In January 2018, the LAPD detective assigned to the incident, Fernando Pantoja (Pantoja), asked plaintiff to come down to the police station to see if plaintiff could identify his assailant. Plaintiff elected not to show up as agreed, but later showed up on another date. Although Pantoja put a photograph of the person whose name plaintiff provided from the Uber records into a six- or eight-person photospread, plaintiff said his assailant was not in the photospread. Plaintiff spoke with Pantoja afterwards, and from that conversation came to the conclusion that “obviously no charges will ever be filed.”

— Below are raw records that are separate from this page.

Lemma assign_priority_twice i p q ts :
  assign_priority i p (assign_priority i q ts) = assign_priority i p ts.
Proof.
  induction ts as [| t r IH]; [reflexivity |].
  unfold assign_priority at 2 3; fold assign_priority.
  destruct (id t =? i) eqn:E.
  - unfold assign_priority; fold assign_priority.
    cbn [id set_priority]. rewrite E. reflexivity.
  - unfold assign_priority; fold assign_priority. rewrite E, IH. reflexivity.
Qed.

(** X12.  Deleting the id of the task just added gives back the collection as it
    was before the add.  Deleting an id a second time removes nothing more,
    completing a task a second time changes nothing more, and of two
    priority updates of the same id the second one stands. *)
Theorem undo_and_repeat :
  (forall ts d p,
      without (generate_new_id ts) (ts ++ [new_task ts d p]) = ts) /\
  (forall i ts, without i (without i ts) = without i ts) /\
  (forall i ts,
      snd (mark_complete i (snd (mark_complete i ts))) =
      snd (mark_complete i ts)) /\
  (forall i p q ts,
      assign_priority i p (assign_priority i q ts) = assign_priority i p ts).
Proof.
  split; [| split; [exact without_twice |
                    split; [exact mark_complete_twice
                           | exact assign_priority_twice]]].
  intros ts d p. rewrite without_app, (without_absent _ _ (new_id_fresh ts)).
  unfold without, new_task. cbn [filter id]. rewrite Z.eqb_refl.
  apply List.app_nil_r.
Qed.

Lemma main_loop_ends_witness :
  let w := mkWorld two_tasks Fs.Directory [text "5"; text "x"; text "7"] [] in
  (List.length (stdin w) < 4)%nat /\ fst (main_loop 4 w) <> Ret false.
Proof.
  intros w.
  assert (Lt : (List.length (stdin w) < 4)%nat) by (cbv; lia).
  split; [exact Lt | exact (main_loop_ends 4%nat w Lt)].
Defined.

The City Attorney did not prosecute anyone for the assault.
C. Nonpresentation of a claim to the City
On May 9, 2019, plaintiff wrote a letter to the Los Angeles City Attorney, Michael Feuer (Feuer), complaining about the City’s failure to prosecute the person whose information he had provided from the Uber records and expressing plaintiff’s intent to sue the City.
Plaintiff did not present a claim to the City through its established claims presentation procedure before filing his lawsuit.
II. Procedural Background
A. Pleadings
On December 19, 2019, plaintiff sued the City, the Los Angeles City Attorney’s Office, the LAPD, as well as Feuer and Pantoja in their individual capacities (collectively, defendants).
The complaint alleges that the investigation was defective for several reasons. Pantoja did not use the proper procedures to obtain information from Uber about the passenger. Pantoja was also wrong to ask plaintiff to identify his assailant from a photospread because the information eventually obtained from Uber was, in plaintiff’s view, sufficient by itself to file charges. And even if a photospread was an appropriate investigative technique, the photospread was either (1) misleading, because the passenger’s photo was not in the photospread, or (2) unfair, because the passenger’s photo was in the photospread but the photos were all too old and did not fill all six or eight slots with persons of Korean descent.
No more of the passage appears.